Subcortical ischemic stroke usually leads to the geometric microstructural changes in the orientation of peri-infarct white matter fiber. We conducted the study to determine the microstructural changes in the white matter fiber orientation in post stroke patients with and without cognitive impairment (PSCI, NPSCI), and to investigate the impact of peri-infarct white matter damage on the morphology and functional connectivity of their projective cerebral regions.

METHODS

A novel mathematical framework called Director Field Analysis (DFA) was applied to study the microstructural changes in the orientation of white matter fiber in PSCI (n = 23), NPSCI (n = 17), and cognitively normal (CN, n = 29) individuals.

RESULTS

PSCI patients had extensive abnormalities in the orientation of white matter fiber in the corpus callosum, bilateral internal capsule, external capsule, forceps major, forceps minor, and corticospinal tract in comparison with NPSCI and CN. NPSCI patients also showed significant increases in bend and twist of white matter fiber orientation in the internal capsule in comparison with CN. Seed-based functional connectivity analysis showed that peri-infarct white matter deficits indicate a significant impact on functional connectivity with related cortical regions, suggesting the coexistence of impairment and compensation in post-stroke. In addition, these peri-infarct white matter damages and abnormal functional connectivity were significantly correlated with cognitive scores.
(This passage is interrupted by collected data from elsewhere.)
Definition render_observation (o : Observation) : string :=
  line ("tool: " +:+ ob_tool o) +:+ line ("arguments: " +:+ dumps (JObj (ob_arguments o))) +:+ line ("outcome: " +:+ ob_outcome o) +:+
  line "result:" +:+ rendered o.
Definition observed_text (l : list Observation) : string :=
  match l with
  | [] => ""
  | _ => newline +:+ newline +:+ line ("Results of the tool calls you already made. These came back through the governed gateway from " +:+
      "canonical state, so evidence ids appearing here may be cited:") +:+ newline +:+
      line (join (newline +:+ newline) (map render_observation l))
  end.
Definition protocol_text (tools_available : bool) : string :=
  if tools_available then text_lines
    ["You may answer in two ways."; "To gather more before concluding, reply with only:";
     "{" +:+ quoted "next_action" +:+ ": " +:+ quoted "use_tools" +:+ ", " +:+ quoted "tool_calls" +:+ ": [{" +:+ quoted "tool" +:+ ": " +:+
       quoted "<name>" +:+ ", " +:+ quoted "arguments" +:+ ": {}}]}";
     "The results come back and you will be asked again. Ask for what you need to test the whole population, not a sample of it.";
     ""; "When the evidence supports a conclusion, reply with the final object:"]
  else text_lines
    ["No further tool calls are available on this task. Conclude from what you have; if it is not enough, say so with " +:+
       quoted "insufficient_evidence" +:+ "."; ""; "Reply with the final object:"].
Machine learning model also indicated that these changes in white matter fiber orientation and functional connectivity can predict the cognitive status in post-stroke.

CONCLUSIONS

Post-stroke patients experienced pathological damage in the orientation of peri-infarct white matter fiber. The peri-infarct white matter damage may further induce the abnormal functional connectivity in projective cerebral regions. These degenerations of peri-infarct white matter fiber and associated functional connectivity changes may mediate the cognitive impairment in post-stroke.